After a moment that stretched into an eternity, he turned. His eyes, the color of a winter storm, swept over her, missing nothing and seeing nothing he valued. There was no copy of her leave request on his desk. Only a single, thick folder and a small, unmarked white box.
“The Veritas merger,” he began, his voice devoid of inflection, “is the most significant undertaking in this company’s history. It requires absolute focus. Unwavering commitment.”
Maya’s throat was dry. “I understand, sir. My work on the risk assessment—”
“Your work is adequate,” he interrupted, slicing through her sentence. He picked up the folder. “But commitment isn’t measured in hours clocked between full moons. It’s measured in availability. In reliability.”
He finally looked at her, and the full force of his gaze was like a physical pressure. “While you’re… indisposed… the market doesn’t sleep, Maya. Your personal… cycle…” He said the word as if it were something filthy. “…is a luxury this company cannot afford.”
A luxury? The word was so absurd, so insulting, that a hot spike of anger momentarily overshadowed the creeping dread. It’s my biology, not a vacation.
He tossed the folder onto the desk in front of her. It slid to a stop, the cover stark and white. The title, printed in bold, black letters, made the breath catch in her throat.

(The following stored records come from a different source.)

(** ** What a kernel real stands for *)

(** The special values have a zero mantissa and a nonzero exponent:
    [_mpf.__new__] tests [(not man) and exp]. *)
Definition is_special (v : mpf_t) : bool :=
  (man v =? 0) && negb (exp v =? 0).

(** The signed mantissa ([if sign: man = -man]). *)
Definition smant (v : mpf_t) : Z :=
  if sign v =? 0 then man v else - man v.

(** [v] is finite and its value [smant * 2^exp] is the rational [p/q]. *)
Definition mpf_is_rational (v : mpf_t) (p q : Z) : Prop :=
  is_special v = false /\
  smant v * 2 ^ Z.max 0 (exp v) * q = p * 2 ^ Z.max 0 (- exp v).

(** A native float as a rational or a special value. *)
Definition float_is (K : Kernel) (f : pyfloat) (v : mpf_t) : Prop :=
  match f with
  | FFin m e => mpf_is_rational v (m * 2 ^ Z.max 0 e) (2 ^ Z.max 0 (- e))
  | FInf => v = finf
  | FNegInf => v = fninf
  | FNan => v = fnan
  end.

(** The contract of the kernel constructors that take no precision; the
    docstring of [convert] relies on it ("the conversion will be
    performed losslessly"). *)
Class KernelExact (K : Kernel) : Prop := {
  from_int_exact : forall n, mpf_is_rational (from_int n) n 1;
  from_float_exact : forall f, float_is K f (from_float f)
}.

(** ** A reference kernel *)

(** Modelled from the spec: the NumericKernel, the arbitrary-precision
    collaborator ([libmp]) that [ctx_mp.py] imports and that is not part
    of it.  Kernel reals are [(sign, significand, exponent, bitcount)]
    with the special forms zero, +inf, -inf and nan, and the operations
    round in the direction asked for.  The instances below are a small
    realisation of it, used to run the definitions above on concrete
    inputs; the theorems hold for every kernel. *)
Module Ref.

LYCANTHROPY PERFORMANCE IMPROVEMENT PLAN.
“Consider this your new top priority,” Damien said, his voice dropping to a near-whisper that was more threatening than any shout. He tapped the unmarked box with one perfectly manicured finger. “Control your beast. Or be prepared for the consequences.”
The box. She knew what was in it. Strong suppressants. The kind that made your head feel stuffed with cotton and your soul feel hollowed out. The kind that came with a list of side effects as long as her arm.
The moon-thief outside the window seemed to pulse in agreement with the frantic beating of her heart. The itch beneath her skin was no longer an itch. It was a roar, waiting to be set free.
She reached for the folder. The paper was smooth, expensive. As her fingers brushed against it, she felt the faint, tell-tale prick of her own claws threatening to break through the skin.
She had come here asking for a single night’s grace.
He had handed her a declaration of war.